Living in cheap hostels and eating basic meals of tuna and pasta, the 34-year-old has only been able to afford one pair of skis and one knob of wax, but that didn’t stop him qualifying for the 2018 Winter Games in Pyeongchang; a gobsmacking achievement for a Pacific Islander who hadn’t seen snow until a couple of years ago, and is only the second Tongan ever to qualify for the Winter Olympics (Bruno Banani competed in luge in 2014).

“Is it a level playing field? Absolutely not. Do I let that get to me? Absolutely not. I know sports is … rarely is it ever level. But if I start thinking about that I am stuck there,” says Taufatofua, who has started a go-fund-me page to raise funds for the winter Olympics.

“A year ago, everyone was saying this is impossible. But when you come from Tonga or the Pacific Islands we don’t see things the same way, we don’t see anything as impossible. We are very positive in that regards and we are very resourceful. We are a developing country so we just try to find ways of succeeding however we can.”

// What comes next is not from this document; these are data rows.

(** * nostk: event construction, tag validation, content scanning and
      relay fan-out

    A shallow embedding of [common.go] and of the command file of the
    nostk command-line client, with the properties of its construction and
    publication pipeline.

    Conventions of the embedding:
    - a Go [string] is a [string] (a sequence of bytes);
    - a Go [int] that is a kind or a key of a map is a [Z], an index of a
      slice or a length is a [nat] (no arithmetic is done on them that could
      overflow);
    - a Go slice is a [list]; the nil slice and the empty slice are both
      [[]] (the code only ranges over, appends to and indexes its slices);
    - a Go [map] is a [gmap]; reading a missing key gives the zero value of
      the element type, written out at each read;
    - a Go [error] is its message; a function that returns [error] or
      [(T, error)] returns a [result], which also records a run-time panic
      (index out of range), since the run-time aborts the program there. *)

From Stdlib Require Import ZArith List Ascii String Lia.
From stdpp Require Import base option list gmap strings pretty.
Import ListNotations.

Local Open Scope string_scope.
Local Open Scope Z_scope.
Local Open Scope list_scope.

(** ** Results of fallible code *)

Inductive result (A : Type) : Type :=
  | Ok (a : A)
  | Err (e : string)
  | Panic (msg : string).
Arguments Ok {A} a.
Arguments Err {A} e.
Arguments Panic {A} msg.

Definition bind {A B : Type} (r : result A) (k : A -> result B) : result B :=
  match r with
  | Ok a => k a
  | Err e => Err e
  | Panic m => Panic m
  end.

Definition is_ok {A : Type} (r : result A) : bool :=
  match r with Ok _ => true | _ => false end.

Definition is_err {A : Type} (r : result A) : bool :=
  match r with Err _ => true | _ => false end.

Definition is_panic {A : Type} (r : result A) : bool :=
  match r with Panic _ => true | _ => false end.

(** The run-time error of an index expression [s[i]] with [i] out of range. *)
Definition index_out_of_range : string := "runtime error: index out of range".

(** [s[i]] on a slice. *)
Definition index {A : Type} (s : list A) (i : nat) : result A :=
  match s !! i with
  | Some x => Ok x
  | None => Panic index_out_of_range
  end.

(** ** Tags *)

(** [nostr.Tag] is [[]string], [nostr.Tags] is [[]nostr.Tag]. *)
Abbreviation Tag := (list string).
Abbreviation Tags := (list (list string)).

(** Modelled from the spec: the constant [indexTagName], which [checkTags]
    uses and which is declared in a file that is not at hand.  The data
    model of the spec says that position 0 of a tag is the tag name. *)
Definition indexTagName : nat := 0%nat.

(** [Tags.hasPrefix]: some field of some tag begins with [pref]. *)
Definition hasPrefix (tgs : Tags) (pref : string) : bool :=
  existsb (fun tg => existsb (fun s => String.prefix pref s) tg) tgs.

(** ** checkTags: the tag schema and its validator *)

Module TagSchema.

(** [type ChkTblMap map[int][]string] and its constructor. *)
Definition NewChkTblMap : gmap Z (list string) :=
  list_to_map
    [ (1, ["content-warning"; "client"; "e"; "emoji"; "expiration";
           "p"; "q"; "r"; "t"]);
      (6, ["e"; "p"]);
      (10000, ["e"; "p"; "t"; "word"]);
      (10001, ["e"]);
      (30315, ["d"; "emoji"; "expiration"; "r"]) ].

(** [sliceToMap]: the set of the names listed for [kind]; [r[kind]] is the
    nil slice when [kind] is not a key. *)
Definition sliceToMap (r : gmap Z (list string)) (kind : Z) : gset string :=
  foldl (fun m v => {[ v ]} ∪ m) ∅ (default [] (r !! kind)).

(** [contains]. *)
Definition contains (r : gmap Z (list string)) (kind : Z) (target : string)
  : bool :=
  bool_decide (target ∈ sliceToMap r kind).

(** The line [log.Printf("kind : %v, tagName : %v\n", kind, name)] writes
    (the logger's time stamp left out). *)
Definition log_invalid (kind : Z) (name : string) : string :=
  "kind : " +:+ pretty kind +:+ ", tagName : " +:+ name.

Definition invalid_tag : string :=
  "Inclusion of invalid tag in specified kind".

(** The loop of [checkTags] over the tags that remain: the returned error
    and the lines logged. *)
Fixpoint checkTags_from (tbl : gmap Z (list string)) (kind : Z) (tgs : Tags)
  : result unit * list string :=
  match tgs with
  | [] => (Ok tt, [])
  | tg :: rest =>
      match index tg indexTagName with
      | Ok name =>
          if contains tbl kind name
          then checkTags_from tbl kind rest
          else (Err invalid_tag, [log_invalid kind name])
      | Err e => (Err e, [])
      | Panic m => (Panic m, [])
      end
  end.

Definition checkTags (kind : Z) (tgs : Tags) : result unit * list string :=
  checkTags_from NewChkTblMap kind tgs.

Taufatofua is hopeful but not delusional about his chances in Pyeongchang. Attending is already the icing on the cake.

With a rigidly optimistic outlook, Taufatofua has a self-help book in the works and hasn’t ruled out a return to the summer Olympics in 2020.

“Its pretty clear we’re misfits in the competition. It gets stuck in your mind that you need to do something - to prove yourself in some way. And that’s not just for me, but for all the exotic and small countries, for the whole Pacific Islands.”